Covid-19 : l’administration peut désormais imposer la prise de congés et de jours de RTT
Prise sur le fondement de l’article 11 de la loi no 2020-290 du 23 mars 2020, l’ordonnance no 2020-430 du 15 avril 2020 relative à la prise de jours de réduction du temps de travail (RTT) ou de congés dans la fonction publique de l'État et la fonction publique territoriale au titre de la période d'urgence sanitaire a été publiée hier au journal officiel.
Comme pour le secteur privé, l’administration peut désormais imposer — donc de manière unilatérale — la prise de RTT et de congés à ses agents du fait de la période liée à la propagation du virus covid-19.
En réalité, le texte impose ou permet d’imposer, selon les cas de figure, des jours de RTT et des jours congés annuels aux agents de l’État (qui ne disposent pas par ailleurs d’un statut particulier, comme les enseignants).
En raison du principe de libre administration des collectivités territoriales, l’article 7 de l’ordonnance laisse la possibilité aux collectivités, par décision de l’autorité territoriale et dans les conditions qu’elle définit, d’appliquer ce régime spécifique applicable aux agents de l’État aux agents de leur collectivité. Dans cette hypothèse, les fonctionnaires et agents contractuels de droit public occupant des emplois permanents à temps non complet sont assimilés à des agents publics à temps partiel.
Ainsi, les collectivités sont libres, d’appliquer ou non les dispositions de l’ordonnance no 2020-430. Elles peuvent également moduler le nombre de jours imposés, sans pour autant dépasser le plafond prévu pour les agents de l’État (ci-dessous exposé).
Contestées par des syndicats devant le Conseil d'État, la légalité de ces dispositions a été confirmé par les juges du Palais Royal (CE, 27 avril 2020, no 440150).
L’ordonnance permet de couvrir plusieurs situations, à savoir celle des agents en autorisation spéciale d’absence (ASA) et celle des agents en télétravail.
Les agents en autorisation spéciale d’absence (ASA) se voient imposer la prise de jours
Les agents en ASA entre le 16 mars 2020 et le terme de l'état d'urgence sanitaire déclaré par la loi du 23 mars 2020 (ou, si elle est antérieure, la date de reprise par l'agent de son service dans des conditions normales) doivent prendre dix jours de RTT ou de congés annuels (CA) au cours de cette période, dans les conditions suivantes :
- 5 jours de RTT entre le 16 mars 2020 et le 16 avril 2020. Sont donc ici imposées des RTT de manière rétroactive ;
- 5 autres jours de RTT ou de congés annuels entre le 17 avril 2020 et le terme de la période précitée.

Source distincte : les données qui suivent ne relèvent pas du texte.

(** The control segment of [ikcp_flush], with its command, number and time. *)
Definition control_seg (k : ikcpcb) (cmd sn ts : Z) : IKCPSEG :=
  mkSeg (conv (k_conf k)) cmd 0 (ikcp_wnd_unused k) ts sn (rcv_nxt (k_rcv k)) 0 0 0 0 [].

(** The acknowledgements; the last one leaves its number and time in the control segment. *)
Definition flush_acks (k : ikcpcb) : outbuf * (Z * Z) :=
  (foldl (λ o a, put_seg (mtu (k_conf k)) o (control_seg k IKCP_CMD_ACK a.1 a.2)) (mkOut [] []) (acklist (k_rcv k)),
   default (0, 0) (last (acklist (k_rcv k)))).

(** Probing a remote window of size 0. *)
Definition flush_probe (rmt_wnd : Z) (c : kcp_clk) : kcp_clk :=
  let mk ts wait pr := mkClk (rx_rttval c) (rx_srtt c) (rx_rto c) (current c) (ts_flush c) (updated c) ts wait pr in
  if rmt_wnd =? 0 then
    if probe_wait c =? 0 then mk (unsigned32 (current c + IKCP_PROBE_INIT)) IKCP_PROBE_INIT (probe c)
    else if 0 <=? itimediff (current c) (ts_probe c) then
      let wait := if probe_wait c <? IKCP_PROBE_INIT then IKCP_PROBE_INIT else probe_wait c in
      let wait := unsigned32 (wait + wait / 2) in
      let wait := if IKCP_PROBE_LIMIT <? wait then IKCP_PROBE_LIMIT else wait in
      mk (unsigned32 (current c + wait)) wait (Z.lor (probe c) IKCP_ASK_SEND)
    else c
  else mk 0 0 (probe c).

Definition flush_cmd (k : ikcpcb) (ask cmd : Z) (at_ : Z * Z) (o : outbuf) : outbuf :=
  if negb (Z.land (probe (k_clk k)) ask =? 0) then put_seg (mtu (k_conf k)) o (control_seg k cmd at_.1 at_.2) else o.
(** The arrival of the segment [i], at most 2^31 away from the next one expected. *)
Lemma parse_data_inv from nxt l r s i :
  rcv_inv from nxt l r → settled r → carries s i → - 2 ^ 31 ≤ i - nxt < 2 ^ 31 →
  ∃ nxt' l', advances nxt l nxt' l' ∧ (i < nxt + wnd → i < nxt' ∨ i ∈ l') ∧
    rcv_inv from nxt' l' (ikcp_parse_data wnd r s) ∧ settled (ikcp_parse_data wnd r s).
Proof using Hwnd.
  intros Hinv Hset Hs Hi. unfold ikcp_parse_data.
  assert (Hsn : seg_sn s = unsigned32 i) by apply Hs. rewrite (ri_nxt _ _ _ _ Hinv), Hsn.
  rewrite (itimediff_abs i nxt) by done.
  destruct (_ || _) eqn:E.
  { exists nxt, l. split_and!; [split; [lia|auto]| |done|done]. intros Hlt.
    apply orb_true_iff in E as [E%Z.leb_le|E%Z.ltb_lt]; [|lia].
    replace (unsigned32 (unsigned32 nxt + wnd)) with (unsigned32 (nxt + wnd)) in E by wrap_eq.
    destruct (decide (nxt ≤ i)); [|lia]. rewrite itimediff_abs in E; lia. }
  apply orb_false_iff in E as [E%Z.leb_gt E'%Z.ltb_ge].
  replace (unsigned32 (unsigned32 nxt + wnd)) with (unsigned32 (nxt + wnd)) in E by wrap_eq.
  rewrite itimediff_abs in E by lia.
  destruct (insert_inv _ _ _ _ _ _ Hinv Hs) as (l1 & Hl1 & Hinv1); [lia|]. rewrite (ri_nxt _ _ _ _ Hinv) in Hinv1.
  destruct (move_available_inv _ _ _ _ _ Hinv1 eq_refl) as (nxt' & l' & [Hle Hadv] & Hinv' & Hset').
  exists nxt', l'. split_and!; [|intros _; apply Hadv, Hl1; auto|exact Hinv'|exact Hset'].
  split; [done|]. intros j Hj. apply Hadv, Hl1. auto.
Qed.
End Receiver.

(** ** Messages

    A message is cut into chunks numbered downwards to 0. *)

Inductive chunked : list (Z * bytes) → Prop :=
| chunked_last d : chunked [(0, d)]
| chunked_more d c : chunked c → chunked ((Z.of_nat (length c), d) :: c).

Definition chunk_ok (c : list (Z * bytes)) : Prop := chunked c ∧ Z.of_nat (length c) < IKCP_WND_RCV.

Definition message (c : list (Z * bytes)) : bytes := mjoin c.*2.

(** The segments of the messages [cs] one after the other. *)
Definition numbered (cs : list (list (Z * bytes))) (i : Z) : option (Z * bytes) :=
  if i <? 0 then None else mjoin cs !! Z.to_nat i.

(** The number of the first segment of the [j]-th message. *)
Definition pos (cs : list (list (Z * bytes))) (j : nat) : Z := Z.of_nat (length (mjoin (take j cs))).

Lemma chunked_length c : chunked c → (0 < length c)%nat.
Proof. destruct 1; cbn; lia. Qed.

Lemma chunked_head f d c : chunked ((f, d) :: c) → f = Z.of_nat (length c).
Proof. by inversion 1. Qed.

Lemma msg_data_payload q : msg_data q = message (payload <$> q).
Proof. unfold msg_data, message. induction q as [|s q IH]; [done|]. rewrite bind_cons, IH. done. Qed.

Lemma first_message_chunk q c rest :
  payload <$> q = c ++ rest → chunked c → first_message q = take (length c) q.
Proof.
  intros E H. revert q E; induction H as [d|d c Hc IH]; intros [|s q] E; try done; cbn in E; injection E as E1 E2 E3;
    cbn [first_message length take]; rewrite E1.
  - by rewrite take_0.
  - apply chunked_length in Hc. rewrite (proj2 (Z.eqb_neq _ _)) by lia. f_equal. by apply IH.
Qed.

Lemma take_payload q c rest :
  payload <$> q = c ++ rest → payload <$> take (length c) q = c ∧ payload <$> drop (length c) q = rest.
Proof. intros E. by rewrite fmap_take, fmap_drop, E, take_app_length, drop_app_length. Qed.

Lemma peeksize_complete k c rest :
  payload <$> rcv_queue (k_rcv k) = c ++ rest → chunk_ok c →
  nrcv_que (k_rcv k) = Z.of_nat (length (rcv_queue (k_rcv k))) →
  ikcp_peeksize k = Z.of_nat (length (message c)).
Proof.
  intros E [Hc Hl] Hn. pose proof (first_message_chunk _ _ _ E Hc) as Hf. unfold IKCP_WND_RCV in Hl.
  assert (Hm : msg_data (first_message (rcv_queue (k_rcv k))) = message c).
  { by rewrite msg_data_payload, Hf, (proj1 (take_payload _ _ _ E)). }
  assert (Hlen : length (rcv_queue (k_rcv k)) = (length c + length rest)%nat) by (by rewrite <- length_app, <- E, length_fmap).
  unfold ikcp_peeksize. destruct (rcv_queue (k_rcv k)) as [|s q] eqn:Eq.
  { pose proof (chunked_length _ Hc). cbn in Hlen. lia. }
  destruct (seg_frg s =? 0) eqn:Ef.
  { rewrite <- Hm. cbn [first_message]. rewrite Ef. unfold seg_len, msg_data. cbn. by rewrite app_nil_r. }
  destruct c as [|[f d] c]; [by inversion Hc|]. apply chunked_head in Hc as ->. cbn in E. injection E as Es _ _.
  rewrite Es in *. rewrite Hm. cbn [length] in *. rewrite unsigned32_small by lia.
  rewrite (proj2 (Z.ltb_ge _ _)) by lia. done.
Qed.
Lemma send_seg_spec k wnd s st gs :
  out_ok (mtu (k_conf k)) (fl_out st) gs → IKCP_OVERHEAD + seg_len s ≤ mtu (k_conf k) →
  out_ok (mtu (k_conf k)) (fl_out (send_seg k wnd s st).2) (gs ++ [(send_seg k wnd s st).1]) ∧
  ident (send_seg k wnd s st).1 = ident s ∧ stamped k wnd (send_seg k wnd s st).1.
Proof. intros Ho Hl. split; [|done]. by apply (out_ok_put _ _ _ (send_seg k wnd s st).1). Qed.

Lemma flush_segs_spec k wnd buf st gs :
  out_ok (mtu (k_conf k)) (fl_out st) gs → Forall (λ s, IKCP_OVERHEAD + seg_len s ≤ mtu (k_conf k)) buf →
  ∃ ds, out_ok (mtu (k_conf k)) (fl_out (flush_segs k wnd buf st).2) (gs ++ ds) ∧
    ident <$> (flush_segs k wnd buf st).1 = ident <$> buf ∧
    (∀ d, d ∈ ds → ident d ∈ ident <$> buf ∧ stamped k wnd d) ∧
    (∀ s, s ∈ buf → due (k_clk k) s → ident s ∈ ident <$> ds).
Proof.
  revert st gs; induction buf as [|s buf IH]; intros st gs Ho Hl; cbn [flush_segs].
  { exists []. rewrite app_nil_r. split_and!; [done|done|set_solver|set_solver]. }
  apply Forall_cons in Hl as [Hl1 Hl]. destruct (resend (k_conf k) (k_clk k) s st) as [[s1 st1]|] eqn:E.
  - destruct (resend_ident _ _ _ _ _ _ E) as [Hid Hout].
    assert (Hlen : seg_len s1 = seg_len s) by (unfold ident, payload in Hid; unfold seg_len; congruence).
    destruct (send_seg_spec k wnd s1 st1 gs) as (Ho2 & Hid2 & Hst); [by rewrite Hout|by rewrite Hlen|].
    destruct (send_seg k wnd s1 st1) as [s2 st2]. cbn [fst snd] in *.
    destruct (IH st2 _ Ho2 Hl) as (ds & H1 & H2 & H3 & H4). destruct (flush_segs k wnd buf st2) as [buf' st'].
    exists (s2 :: ds). cbn [fst snd] in *. rewrite <- app_assoc in H1. split_and!; [exact H1| | |].
    + by rewrite !fmap_cons, H2, Hid2, Hid.
    + intros d [->|Hd]%elem_of_cons; [split; [|done]; rewrite fmap_cons, Hid2, Hid; left|].
      destruct (H3 d Hd) as [Hin ?]. split; [rewrite fmap_cons; by right|done].
    + intros x [->|Hx]%elem_of_cons Hz; rewrite fmap_cons; [rewrite Hid2, Hid; left|right; auto].
  - destruct (IH st _ Ho Hl) as (ds & H1 & H2 & H3 & H4). destruct (flush_segs k wnd buf st) as [buf' st'].
    exists ds. cbn [fst snd] in *. split_and!; [exact H1|by rewrite !fmap_cons, H2| |].
    + intros d Hd. destruct (H3 d Hd) as [Hin ?]. split; [rewrite fmap_cons; by right|done].
    + intros x [->|Hx]%elem_of_cons Hz; [|auto]. destruct (resend_due (k_conf k) (k_clk k) s st Hz). congruence.
Qed.

(** The control segments of a flush. *)
Definition control (k : ikcpcb) (d : IKCPSEG) : Prop :=
  ∃ cmd a, d = control_seg k cmd a.1 a.2 ∧ (cmd = IKCP_CMD_ACK ∨ cmd = IKCP_CMD_WASK ∨ cmd = IKCP_CMD_WINS) ∧
    (a ∈ acklist (k_rcv k) ∨ cmd ≠ IKCP_CMD_ACK ∧ a = (0, 0)).

Lemma flush_acks_spec k :
  IKCP_OVERHEAD ≤ mtu (k_conf k) →
  ∃ gs, out_ok (mtu (k_conf k)) (flush_acks k).1 gs ∧ (∀ d, d ∈ gs → control k d) ∧
    (∀ a, a ∈ acklist (k_rcv k) → control_seg k IKCP_CMD_ACK a.1 a.2 ∈ gs) ∧
    ((flush_acks k).2 ∈ acklist (k_rcv k) ∨ (flush_acks k).2 = (0, 0)).
Proof.
  intros Hm. unfold flush_acks. cbn [fst snd].
  exists ((λ a, control_seg k IKCP_CMD_ACK a.1 a.2) <$> acklist (k_rcv k)). split_and!.
  - assert (H : ∀ o gs l, out_ok (mtu (k_conf k)) o gs → out_ok (mtu (k_conf k))
      (foldl (λ o a, put_seg (mtu (k_conf k)) o (control_seg k IKCP_CMD_ACK a.1 a.2)) o l)
      (gs ++ ((λ a, control_seg k IKCP_CMD_ACK a.1 a.2) <$> l))).
    { intros o gs l; revert o gs; induction l as [|a l IH]; intros o gs Ho; [by rewrite app_nil_r|].
      cbn [foldl fmap list_fmap]. rewrite cons_middle, app_assoc. by apply IH, out_ok_put_seg. }
    apply (H _ []). exists [], []. split_and!; try done. cbn. unfold IKCP_OVERHEAD in Hm. lia.
  - intros d (a & -> & Ha)%list_elem_of_fmap. exists IKCP_CMD_ACK, a. auto.
  - intros a Ha. apply list_elem_of_fmap. eauto.
  - destruct (last (acklist (k_rcv k))) as [a|] eqn:E; [left|by right]. apply last_Some in E as [l ->]. cbn. set_solver.
Qed.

Les personnes en ASA qui ne disposent pas de 5 jours de RTT au titre de la période du 16 mars au 16 avril doivent prendre un ou plusieurs CA entre le 17 avril et la fin de l’état d’urgence sanitaire, dans la limite de six jours.
Le chef de service précise les dates des jours de RTT ou de CA à prendre après le 17 avril en respectant un délai de prévenance d'au moins un jour franc.
À noter que le nombre de jours de congés imposés est proratisé pour les agents exerçant leurs fonctions à temps partiel.
Les agents en télétravail peuvent se voir imposer la prise de jours
Afin de tenir compte des nécessités de service (par exemple en cas de baisse d’activité), le chef de service peut imposer aux agents en télétravail ou assimilé de prendre 5 jours de RTT ou, à défaut, de CA entre le 17 avril 2020 et le terme de l'état d'urgence sanitaire (ou si elle est antérieure, la date de reprise de l'agent dans des conditions normales).
Le chef de service précise les dates des jours de RTT ou de CA pris en respectant un délai de prévenance d'au moins un jour franc.
L’article 3 de l’ordonnance précise que pour les deux cas de figure (agent en ASA ou en télétravail), les jours de RTT pris peuvent l'être parmi ceux épargnés sur le compte épargne-temps.
À noter que les jours de CA imposés ne sont pas pris en compte pour l'attribution d'un ou de deux jours de congés annuels complémentaires au titre du fractionnement des congés annuels.
L’article 4 de l’ordonnance no 2020-430 permet de « mixer » la situation des agents qui ont alterné entre des jours en ASA, en télétravail ou encore sur site.
Ainsi, le nombre de RTT et de congés annuels imposés est proratisé en fonction du nombre de jours accomplis en autorisation spéciale d’absence, en activité normale, en télétravail, entre le 16 mars 2020 et la fin de l'état d'urgence sanitaire ou de la reprise d'activité.
Les RTT et les congés posés volontairement par l'agent sont déduits du nombre de jours imposés.
De même, le nombre de jours de RTT ou congés annuels imposés peut tenir compte des arrêts maladie de l'agent pendant la période déterminée.